1. L’INIZIO DELLA PARTITA
All’improvviso, un rumore intermittente, cupo, sordo. Qualcuno bussava alla porta di legno.
Artemisia sospirò, un po’ indispettita, e sprofondò di qualche centimetro ancora nell’acqua calda. Aveva voglia di stare sola, in quel momento, ma non poteva scacciare nessuno, soprattutto se la chiamavano a quell’ora insolita: poteva essere qualcosa di importante.
“Avanti” disse, controvoglia.
La maniglia cigolò e si vide penetrare lentamente negli appartamenti del comandante supremo di Nox un uomo con la divisa delle guardie reali. Quando fu entrato definitivamente, il suo corpo venne attraversato dalla sorpresa e, istintivamente, fece per andarsene.
“Torno più tardi, mia signora, non volevo disturbare.”
Ma Artemisia, nuda e immersa nell’acqua, era senza vergogna o pudore. Perché vergogna e pudore possono essere provati solo in presenza di qualcuno a cui si riconosce un certo status d’importanza. Non si prova vergogna da soli in una stanza, non si prova pudore nei confronti di uno schiavo. Così Artemisia non provava vergogna e pudore di fronte ad un umano. Per lei non aveva valore.
Così, noncurante, fece un pigro gesto con la mano, bloccandolo nel suo intento di uscire.
“Stai pure, soldato. Hai qualcosa da dirmi?”
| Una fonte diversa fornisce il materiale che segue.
(** * The pairwise IBD hidden-Markov log-likelihood of paneljudge

    A shallow embedding of [loglikelihood_cpp]
    (src/hmmloglikelihood.cpp): the forward algorithm over a two-state
    latent chain, with the two unobserved genotypes of a site summed out.

    The program is written once, over the arithmetic of the C++ type
    [double] taken as an interface, and read at two instances:
    - [binary64]: IEEE 754 binary64, every operation rounded on its own
      (Rocq's primitive floats), with the C library's [exp] and [log];
      this is the arithmetic the compiled code runs on;
    - [exact]: the real numbers, the arithmetic the model is stated in. *)

From Stdlib Require Import ZArith List Bool Lia Lra Floats Reals Permutation.
Import ListNotations.

Set Implicit Arguments.
Set Warnings "-inexact-float".

(** ** The arithmetic of [double] *)

Class DoubleOps (D : Type) : Type := {
  d_zero : D;                       (* the literals 0. and 0 *)
  d_one : D;                        (* the literals 1. and 1 *)
  d_threshold : D;                  (* the literal 1e-20 *)
  d_add : D -> D -> D;
  d_sub : D -> D -> D;
  d_mul : D -> D -> D;
  d_div : D -> D -> D;
  d_opp : D -> D;
  d_ltb : D -> D -> bool;           (* x < y; x > y is read as y < x *)
  d_of_int : Z -> D;                (* conversion of an int operand *)
  d_exp : D -> D;
  d_log : D -> D
}.

Declare Scope double_scope.
Delimit Scope double_scope with D.
Infix "+" := d_add : double_scope.
Infix "-" := d_sub : double_scope.
Infix "*" := d_mul : double_scope.
Infix "/" := d_div : double_scope.
Notation "- x" := (d_opp x) : double_scope.
Infix "<?" := d_ltb : double_scope.
Lemma extract_json_strip s : extract_json (Str.strip s) = extract_json s.
Proof.
  rewrite !extract_json_candidate.
  destruct (strip_split s) as (w1 & w2 & E & F1 & F2).
  rewrite E at 2.
  rewrite candidate_app_left, candidate_app_right; [done| |].
  - eapply Forall_impl; [exact F2|]. apply isspace_no_brace.
  - eapply Forall_impl; [exact F1|]. apply isspace_no_brace.
Qed.

(** Truncation: when no non-empty prefix is balanced, the scan never
    closes. *)
Lemma brace_fold_acc s : forall a,
  fold_left (fun n c => if (c =? Json.LBRACE)%N then (n + 1)%Z
                        else if (c =? Json.RBRACE)%N then (n - 1)%Z
                        else n) s a
  = (a + brace_excess s)%Z.
Proof.
  unfold brace_excess. induction s as [|x s IH]; intros a; simpl; [lia|].
  rewrite IH, (IH (if (x =? 123)%N then _ else _)).
  repeat case_match; lia.
Qed.

Lemma brace_excess_cons c s :
  brace_excess (c :: s)
  = ((if (c =? 123)%N then 1 else if (c =? 125)%N then -1 else 0)
     + brace_excess s)%Z.
Proof.
  unfold brace_excess at 1. simpl. rewrite brace_fold_acc.
  repeat case_match; lia.
Qed.

Lemma close_at_never s : forall count,
  (forall k, (count + brace_excess (firstn (S k) s))%Z <> 0%Z) ->
  s <> [] -> close_at s count = None.
Proof.
  induction s as [|c s IH]; intros count H Hne; [done|]. simpl.
  assert (forall d, (forall k,
      (count + brace_excess (firstn (S k) (c :: s)))%Z <> 0%Z) ->
      d = (if (c =? 123)%N then 1 else if (c =? 125)%N then -1 else 0)%Z ->
      close_at s (count + d) = None) as Hrec.
  { intros d Hk ->. destruct s as [|x s']; [done|]. apply IH; [|done].
    intros k. specialize (Hk (S k)).
    rewrite firstn_cons, brace_excess_cons in Hk. lia. }
  pose proof (H 0) as H0. simpl in H0. rewrite brace_excess_cons in H0.
  unfold brace_excess in H0. simpl in H0.
  destruct (c =? 123)%N.
  { by rewrite (Hrec 1%Z H). }
  destruct (c =? 125)%N.
  { replace (count - 1 =? 0)%Z with false by (symmetry; apply Z.eqb_neq; lia).
    replace (count - 1)%Z with (count + -1)%Z by lia.
    by rewrite (Hrec (-1)%Z H). }
  specialize (Hrec 0%Z H eq_refl). rewrite Z.add_0_r in Hrec.
  by rewrite Hrec.
Qed.

Lemma truncated_candidate s : truncated s -> extract_json s = Some [].
Proof.
  intros (b & a & -> & Hb & Hk).
  rewrite extract_json_first; [|done].
  rewrite close_at_never; [done| |done].
  intros k. rewrite Z.add_0_l. apply Hk.
Qed.
End ExtractFacts.

(** ** The parser *)
Module ReviewFacts.
Import Models ReviewService Spec.

Lemma new_ReviewResponse_str fp lang fs s n :
  new_ReviewResponse fp lang fs (JStr s) n
  = Ret (mkReviewResponse fp lang fs s n None).
Proof. reflexivity. Qed.

Lemma loads_and_count_ret json_str data :
  loads_and_count json_str = Ret data ->
  exists d, data = JObj d /\ Json.loads json_str = Ret (JObj d).
Proof.
  unfold loads_and_count. destruct (Json.loads json_str) as [v|e]; [|done].
  destruct v; try done. cbn.
  destruct (py_len _); simpl; [|done]. intros [= <-]. eauto.
Qed.

Lemma loads_and_count_decode_error json_str msg doc pos :
  loads_and_count json_str = Raise (JSONDecodeError msg doc pos) ->
  Json.loads json_str = Raise (JSONDecodeError msg doc pos).
Proof.
  unfold loads_and_count. destruct (Json.loads json_str) as [v|e]; [|done].
  destruct v; try done. cbn.
  destruct (dict_get pairs (lit "findings")) as [[]|]; cbn; discriminate.
Qed.

Lemma build_response_ret d fp lang r :
  build_response (JObj d) fp lang = Ret r ->
  exists items summary_,
    py_iter (default (JArr []) (dict_get d (lit "findings"))) = Ret items
    /\ default (JStr (lit "Review complete")) (dict_get d (lit "summary"))
       = JStr summary_
    /\ r = mkReviewResponse fp lang (collect_findings items []) summary_
             (Z.of_nat (length (collect_findings items []))) None.
Proof.
  unfold build_response. cbn [py_get mbind res_bind].
  change (match dict_get d (lit "findings") with Some x => x | None => JArr [] end)
    with (default (JArr []) (dict_get d (lit "findings"))).
  change (match dict_get d (lit "summary") with
          | Some x => x | None => JStr (lit "Review complete") end)
    with (default (JStr (lit "Review complete")) (dict_get d (lit "summary"))).
  destruct (py_iter _) as [items|e]; [|done].
  destruct (default (JStr (lit "Review complete")) _) as [| | | |su| |] eqn:E;
    try done.
  intros [= <-]. by exists items, su.
Qed.

(** Every call returns, and what it returns is one of the four outcomes. *)
Lemma parse_llm_response_outcome response fp lang :
  exists r, parse_llm_response response fp lang = Ret r
            /\ parse_outcome response fp lang r.
Proof.
  unfold parse_llm_response, try_except.
  destruct (parse_body response fp lang) as [r|e] eqn:B.
  2:{ eexists. split; [apply new_ReviewResponse_str | constructor]. }
  exists r. split; [done|]. revert B. unfold parse_body.
  destruct (extract_json (strip_code_block response)) as [json_str|] eqn:X.
  2:{ rewrite new_ReviewResponse_str. intros [= <-]. by constructor. }
  destruct (loads_and_count json_str) as [data|e] eqn:L1.
  { apply loads_and_count_ret in L1 as (d & -> & L1). intros B.
    apply build_response_ret in B as (items & su & Hi & Hs & ->).
    eapply Parsed; eauto. }
  destruct e; try done.
  destruct (loads_and_count (aggressive_fixes json_str)) as [data|e] eqn:L2.
  { apply loads_and_count_ret in L2 as (d & -> & L2). intros B.
    apply build_response_ret in B as (items & su & Hi & Hs & ->).
    eapply Parsed; eauto. }
  destruct e; try done.
  apply loads_and_count_decode_error in L2.
  rewrite new_ReviewResponse_str. intros [= <-]. eapply ParseFailed; eauto.
Qed.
Disse queste parole con una tale calma, che il Kineth fu rincuorato e rimase. Nessuno aveva mai visto la Terribile Artemisia in un tale stato di languore e rilassatezza. Non pareva più lei, sembrava... sì, sembrava proprio un’umana, una bella e seducente donna, che nulla aveva a che fare con l’omicidio o la politica.
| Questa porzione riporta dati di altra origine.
#[global] Instance ST_ret : MRet ST := λ A a s, (s, Ok a).
#[global] Instance ST_bind : MBind ST := λ A B f m s,
  match m s with
  | (s', Ok a) => f a s'
  | (s', Raise e) => (s', Raise e)
  end.

Definition lift {A} (r : result A) : ST A := λ s, (s, r).

(** [for x in xs: acc = body(x, acc)] with state. *)
Fixpoint for_eachM {A B} (body : B → A → ST A) (xs : list B) (acc : A)
    : ST A :=
  match xs with
  | [] => mret acc
  | x :: xs' => acc' ← body x acc; for_eachM body xs' acc'
  end.

End state.

Arguments ST S A : clear implicits.

(** ** The estimator object *)

Section estimator.
(** [Arr] is what an attribute that holds a 2-d array is: the array
    itself, or the location of the array object in a store. *)
Context {F Arr : Type}.

(** An [EMPCA] instance: the constructor's parameters and the attributes
    [fit_transform] sets ([None] while the attribute does not exist). *)
Record EMPCA : Type := Build_EMPCA {
  n_components : nat;
  max_iter : nat;
  random_state : option nat;
  mean_ : option (list F);
  components_ : option Arr;
  explained_variance_ : option (list F);
  explained_variance_ratio_ : option (list F)
}.

(** [EMPCA(n_components, max_iter=100, random_state=None)] *)
Definition __init__ (n : nat) (iters : nat) (seed : option nat) : EMPCA :=
  Build_EMPCA n iters seed None None None None.

Definition set_mean_ (v : list F) (o : EMPCA) : EMPCA :=
  Build_EMPCA (n_components o) (max_iter o) (random_state o)
    (Some v) (components_ o) (explained_variance_ o)
    (explained_variance_ratio_ o).
Definition set_components_ (a : Arr) (o : EMPCA) : EMPCA :=
  Build_EMPCA (n_components o) (max_iter o) (random_state o)
    (mean_ o) (Some a) (explained_variance_ o)
    (explained_variance_ratio_ o).
Definition set_explained_variance_ (v : list F) (o : EMPCA) : EMPCA :=
  Build_EMPCA (n_components o) (max_iter o) (random_state o)
    (mean_ o) (components_ o) (Some v) (explained_variance_ratio_ o).
Definition set_explained_variance_ratio_ (v : list F) (o : EMPCA) : EMPCA :=
  Build_EMPCA (n_components o) (max_iter o) (random_state o)
    (mean_ o) (components_ o) (explained_variance_ o) (Some v).

End estimator.

Arguments EMPCA F Arr : clear implicits.

(** ** The world of a call: arrays as values *)

(** The phases of the iteration, recorded when they are entered. *)
Inductive phase : Type := E_step | M_step.

#[global] Instance phase_eq_dec : EqDecision phase.
Proof. solve_decision. Defined.

Section world.
Context {F : Type}.

(** The world a call runs in: the estimator object it is a method of and
    the phases entered so far (most recent last). *)
Record world : Type := World {
  self : EMPCA F (ndarray F);
  trace : list phase
}.

Definition get_self : ST world (EMPCA F (ndarray F)) :=
  λ w, (w, Ok (self w)).
Definition set_self (f : EMPCA F (ndarray F) → EMPCA F (ndarray F))
    : ST world () :=
  λ w, (World (f (self w)) (trace w), Ok ()).
Definition enter (p : phase) : ST world () :=
  λ w, (World (self w) (trace w ++ [p]), Ok ()).

(** Reading an attribute that was never set raises [AttributeError]. *)
Definition getattr {A} (field : EMPCA F (ndarray F) → option A)
    : ST world A := λ w,
  match field (self w) with
  | Some a => (w, Ok a)
  | None => (w, Raise AttributeError)
  end.

(** A computation that leaves an attribute of the estimator as it is,
    whether it returns or raises. *)
Definition keeps {A B} (g : EMPCA F (ndarray F) → B) (m : ST world A) : Prop :=
  ∀ w, g (self (m w).1) = g (self w).

End world.

Arguments world F : clear implicits.

(** Computations in the world. *)
Abbreviation M F := (ST (world F)) (only parsing).

(** ** [class EMPCA] *)

Module EMPCA.
Section methods.
Context {F : Type} `{!Scalar F} `{!Utils F}.

(** [EMPCA._Estep(self, data, weights, eigvec)] *)
Definition _Estep (data : ndarray F) (weights : option (ndarray F))
    (eigvec : ndarray F) : result (ndarray F) :=
  match weights with
  | None => dot data (transpose eigvec)
  | Some w =>
      rows ← comprehension
               (λ i, di ← get_row i data;
                     wi ← get_row i w;
                     solve_weighted (transpose eigvec) di wi)
               (seq 0 (nrows data));
      np_array rows
  end.

(** [w2 * a] in [_Mstep], where [w2] is the integer 1 or [weights ** 2]. *)
Definition times_w2 (w2 : option (ndarray F)) (a : ndarray F)
    : result (ndarray F) :=
  match w2 with
  | None => Ok (scalar_mul s_one a)
  | Some w => elementwise s_mul w a
  end.

(** The body of the loop of [_Mstep] for the row index [i]. *)
Definition _Mstep_body (data : ndarray F) (w2 : option (ndarray F))
    (coeff : ndarray F) (i : nat) (eigvec : ndarray F)
    : result (ndarray F) :=
  p ← dot (cols_to i coeff) (rows_to i eigvec);
  d ← elementwise s_sub data p;
  let c := col_at i coeff in
  w2d ← times_w2 w2 d;
  num ← dot (transpose c) w2d;
  w2c ← times_w2 w2 c;
  den ← dot (transpose c) w2c;
  v ← elementwise s_div num den;
  eigvec ← set_row i v eigvec;
  o ← orthonormalize (rows_to (i + 1) eigvec);
  set_rows_to (i + 1) o eigvec.

(** [EMPCA._Mstep(self, data, weights, eigvec, coeff)]: [eigvec] is
    updated in place and returned. *)
Definition _Mstep (data : ndarray F) (weights : option (ndarray F))
    (eigvec coeff : ndarray F) : result (ndarray F) :=
  let w2 := square <$> weights in
  for_each (_Mstep_body data w2 coeff) (seq 0 (nrows eigvec)) eigvec.

(** The loop of [_Mstep] after the passes for the rows 0..j-1. *)
Definition _Mstep_upto (j : nat) (data : ndarray F)
    (weights : option (ndarray F)) (eigvec coeff : ndarray F)
    : result (ndarray F) :=
  let w2 := square <$> weights in
  for_each (_Mstep_body data w2 coeff) (seq 0 j) eigvec.

(** The weighted or plain mean over axis 0 that [fit_transform] stores
    in [mean_]. *)
Definition fit_mean (X : ndarray F) (weights : option (ndarray F))
    : result (list F) :=
  match weights with
  | None => Ok (mean0 X)
  | Some w =>
      XW ← elementwise s_mul X w;
      XW ← zero_where_zero w XW;
      elementwise1 s_div (sum0 XW) (sum0 w)
  end.

(** One pass of the loop of [fit_transform]. *)
Definition em_cycle (X_c : ndarray F) (weights : option (ndarray F))
    (eigvec : ndarray F) : M F (ndarray F) :=
  enter E_step;;
  coeff ← lift (_Estep X_c weights eigvec);
  enter M_step;;
  lift (_Mstep X_c weights eigvec coeff).

(** [EMPCA.fit_transform(self, X, weights=None)] *)
Definition fit_transform (X : ndarray F) (weights : option (ndarray F))
    : M F (ndarray F) :=
  mean ← lift (fit_mean X weights);
  set_self (set_mean_ mean);;
  X_c ← lift (elementwise s_sub X (as_row mean));
  o ← get_self;
  eigvec ← lift (random_orthonormal (n_components o) (ncols X)
                   (random_state o));
  o ← get_self;
  eigvec ← for_eachM (λ _ eigvec, em_cycle X_c weights eigvec)
             (seq 0 (max_iter o)) eigvec;
  enter E_step;;
  coeff ← lift (_Estep X_c weights eigvec);
  set_self (set_components_ eigvec);;
  g ← lift (dot (transpose coeff) coeff);
  let ev := div_count (diagonal g) (nrows X) in
  set_self (set_explained_variance_ ev);;
  ev ← getattr explained_variance_;
  var ← lift (var0 X_c);
  set_self (set_explained_variance_ratio_ ((λ x, s_div x (vsum var)) <$> ev));;
  mret coeff.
“Vi porto delle buone notizie, mia signora” fece il Kineth, piano, quasi volesse mantenere in quel luogo la pace e la calma del momento.
“Dimmi pure” lo spronò lei, chiudendo gli occhi e godendo dell’acqua calda.
“Gli informatori che avevate inviato mesi or sono ai Guardiani sono tornati, proprio poco fa. Erano stanchi e stremati: hanno viaggiato giorno e notte ininterrottamente per mettervi al corrente di ciò che hanno scoperto.”
“Hanno solo fatto il loro dovere, quello per cui vengono profumatamente pagati, non presentarmeli come gli eroi della nostra epoca. Dunque, che notizie portano?”
Il Kineth la guardava con interesse, adesso, mentre lei ancora non poteva accorgersene, con le palpebre abbassate.
“Sono entrati tre intrusi una settimana fa. Sono Diesiani.”
A quel punto Artemisia spalancò gli occhi.
“Come fate a saperlo?”
“Perché con loro c’è Ferybor Indilathior, signora, il comandante supremo di Dies.”
Artemisia dapprima parve proprio non crederci. Poi però allargò un sorriso e tornò a chiudere gli occhi, appoggiando la testa al bordo del recipiente di legno che fungeva da vasca da bagno.
“Ma pensa un po’, ha avuto il coraggio di ritornare. Non lo credevo, se devo essere sincera.”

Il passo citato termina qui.